Return exactly the lines of the records below, starting at the line that contains "Definition with_status (st" and ending at the line that contains "received := received t; blobUrl := blobUrl", with both of those lines kept.
╭─ Records supplied
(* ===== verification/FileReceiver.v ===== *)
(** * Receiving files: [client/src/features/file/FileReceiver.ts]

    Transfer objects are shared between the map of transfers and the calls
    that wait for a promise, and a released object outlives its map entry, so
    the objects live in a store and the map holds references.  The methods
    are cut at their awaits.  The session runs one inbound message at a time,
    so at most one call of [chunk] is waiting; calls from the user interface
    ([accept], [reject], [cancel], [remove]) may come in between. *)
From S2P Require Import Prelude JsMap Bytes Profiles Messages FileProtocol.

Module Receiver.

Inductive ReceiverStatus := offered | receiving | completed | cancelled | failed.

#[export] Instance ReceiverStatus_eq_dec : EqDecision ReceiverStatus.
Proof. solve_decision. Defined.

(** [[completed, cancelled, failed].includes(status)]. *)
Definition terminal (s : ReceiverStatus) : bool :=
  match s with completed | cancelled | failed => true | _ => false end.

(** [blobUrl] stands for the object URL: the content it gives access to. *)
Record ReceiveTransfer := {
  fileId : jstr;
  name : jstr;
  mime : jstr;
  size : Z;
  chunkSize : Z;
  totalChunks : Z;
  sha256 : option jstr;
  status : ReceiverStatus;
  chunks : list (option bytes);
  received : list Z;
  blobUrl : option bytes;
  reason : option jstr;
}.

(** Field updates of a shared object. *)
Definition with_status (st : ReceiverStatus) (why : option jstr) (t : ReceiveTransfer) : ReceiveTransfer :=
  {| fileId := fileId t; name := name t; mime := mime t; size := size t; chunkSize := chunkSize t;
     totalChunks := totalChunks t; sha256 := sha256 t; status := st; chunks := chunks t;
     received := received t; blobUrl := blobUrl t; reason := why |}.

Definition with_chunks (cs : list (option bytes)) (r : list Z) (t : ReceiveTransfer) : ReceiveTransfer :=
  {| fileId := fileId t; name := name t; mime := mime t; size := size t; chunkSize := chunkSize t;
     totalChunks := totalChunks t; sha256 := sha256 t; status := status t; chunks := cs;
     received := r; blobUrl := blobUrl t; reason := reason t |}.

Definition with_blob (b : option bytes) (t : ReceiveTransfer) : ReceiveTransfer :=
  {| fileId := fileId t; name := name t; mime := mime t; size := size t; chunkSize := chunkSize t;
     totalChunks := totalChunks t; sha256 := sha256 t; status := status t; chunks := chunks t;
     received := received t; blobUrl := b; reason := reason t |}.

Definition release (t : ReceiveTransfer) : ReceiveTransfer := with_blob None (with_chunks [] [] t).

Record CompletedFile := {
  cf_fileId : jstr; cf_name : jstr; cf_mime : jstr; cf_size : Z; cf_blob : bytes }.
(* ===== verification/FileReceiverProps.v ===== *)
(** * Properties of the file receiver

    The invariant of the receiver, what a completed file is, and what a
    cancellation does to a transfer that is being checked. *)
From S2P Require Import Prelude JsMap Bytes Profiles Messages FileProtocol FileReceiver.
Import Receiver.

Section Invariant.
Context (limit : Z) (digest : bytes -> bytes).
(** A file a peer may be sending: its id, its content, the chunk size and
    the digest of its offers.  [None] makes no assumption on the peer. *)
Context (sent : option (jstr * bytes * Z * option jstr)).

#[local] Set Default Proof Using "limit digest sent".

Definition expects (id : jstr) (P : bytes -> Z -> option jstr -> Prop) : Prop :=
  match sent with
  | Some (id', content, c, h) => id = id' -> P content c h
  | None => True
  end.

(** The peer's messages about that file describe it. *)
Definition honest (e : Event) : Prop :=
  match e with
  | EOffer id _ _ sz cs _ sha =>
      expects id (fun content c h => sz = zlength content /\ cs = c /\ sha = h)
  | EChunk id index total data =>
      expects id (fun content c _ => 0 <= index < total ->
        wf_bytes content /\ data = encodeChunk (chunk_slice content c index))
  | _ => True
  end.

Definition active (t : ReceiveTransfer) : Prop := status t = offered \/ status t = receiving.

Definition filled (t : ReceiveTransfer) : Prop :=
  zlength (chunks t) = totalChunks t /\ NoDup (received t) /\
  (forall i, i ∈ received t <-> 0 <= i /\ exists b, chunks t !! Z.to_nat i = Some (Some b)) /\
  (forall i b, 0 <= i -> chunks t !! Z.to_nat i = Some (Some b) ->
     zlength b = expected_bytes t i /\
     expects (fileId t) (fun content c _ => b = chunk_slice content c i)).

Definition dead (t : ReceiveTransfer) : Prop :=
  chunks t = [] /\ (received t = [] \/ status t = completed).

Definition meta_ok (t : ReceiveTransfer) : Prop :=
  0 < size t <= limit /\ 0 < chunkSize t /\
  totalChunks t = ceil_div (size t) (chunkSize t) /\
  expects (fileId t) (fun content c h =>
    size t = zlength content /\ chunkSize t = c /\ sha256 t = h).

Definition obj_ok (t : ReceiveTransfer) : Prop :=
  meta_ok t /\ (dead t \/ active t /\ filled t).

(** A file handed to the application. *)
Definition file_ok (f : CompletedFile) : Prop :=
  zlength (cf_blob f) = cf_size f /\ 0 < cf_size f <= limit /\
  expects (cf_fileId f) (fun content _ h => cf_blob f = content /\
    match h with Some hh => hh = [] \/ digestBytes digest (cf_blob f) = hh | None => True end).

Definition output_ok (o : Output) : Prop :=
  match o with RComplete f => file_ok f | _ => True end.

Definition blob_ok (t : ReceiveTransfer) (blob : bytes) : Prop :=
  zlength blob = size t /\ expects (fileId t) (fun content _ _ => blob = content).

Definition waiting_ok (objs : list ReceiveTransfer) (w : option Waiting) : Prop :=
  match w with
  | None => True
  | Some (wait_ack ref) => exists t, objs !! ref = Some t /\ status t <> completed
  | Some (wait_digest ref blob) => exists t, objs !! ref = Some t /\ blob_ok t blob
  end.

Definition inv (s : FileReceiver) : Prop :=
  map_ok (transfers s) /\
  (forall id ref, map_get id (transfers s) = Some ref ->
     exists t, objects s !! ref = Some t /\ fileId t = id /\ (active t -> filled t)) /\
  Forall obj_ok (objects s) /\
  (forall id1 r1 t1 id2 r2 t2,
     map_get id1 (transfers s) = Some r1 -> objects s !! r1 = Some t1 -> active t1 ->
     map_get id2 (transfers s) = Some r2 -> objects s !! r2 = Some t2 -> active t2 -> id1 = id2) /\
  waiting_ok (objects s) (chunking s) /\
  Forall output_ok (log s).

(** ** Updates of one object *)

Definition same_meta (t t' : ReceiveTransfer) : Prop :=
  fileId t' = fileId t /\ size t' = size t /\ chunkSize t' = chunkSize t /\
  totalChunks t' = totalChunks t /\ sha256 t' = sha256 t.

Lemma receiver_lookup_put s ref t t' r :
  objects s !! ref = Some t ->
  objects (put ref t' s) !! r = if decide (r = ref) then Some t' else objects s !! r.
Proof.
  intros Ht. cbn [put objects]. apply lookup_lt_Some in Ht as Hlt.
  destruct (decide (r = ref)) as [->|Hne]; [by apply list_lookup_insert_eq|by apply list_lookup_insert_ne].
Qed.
╰─
[Your response]
Definition with_status (st : ReceiverStatus) (why : option jstr) (t : ReceiveTransfer) : ReceiveTransfer :=
  {| fileId := fileId t; name := name t; mime := mime t; size := size t; chunkSize := chunkSize t;
     totalChunks := totalChunks t; sha256 := sha256 t; status := st; chunks := chunks t;
     received := received t; blobUrl := blobUrl t; reason := why |}.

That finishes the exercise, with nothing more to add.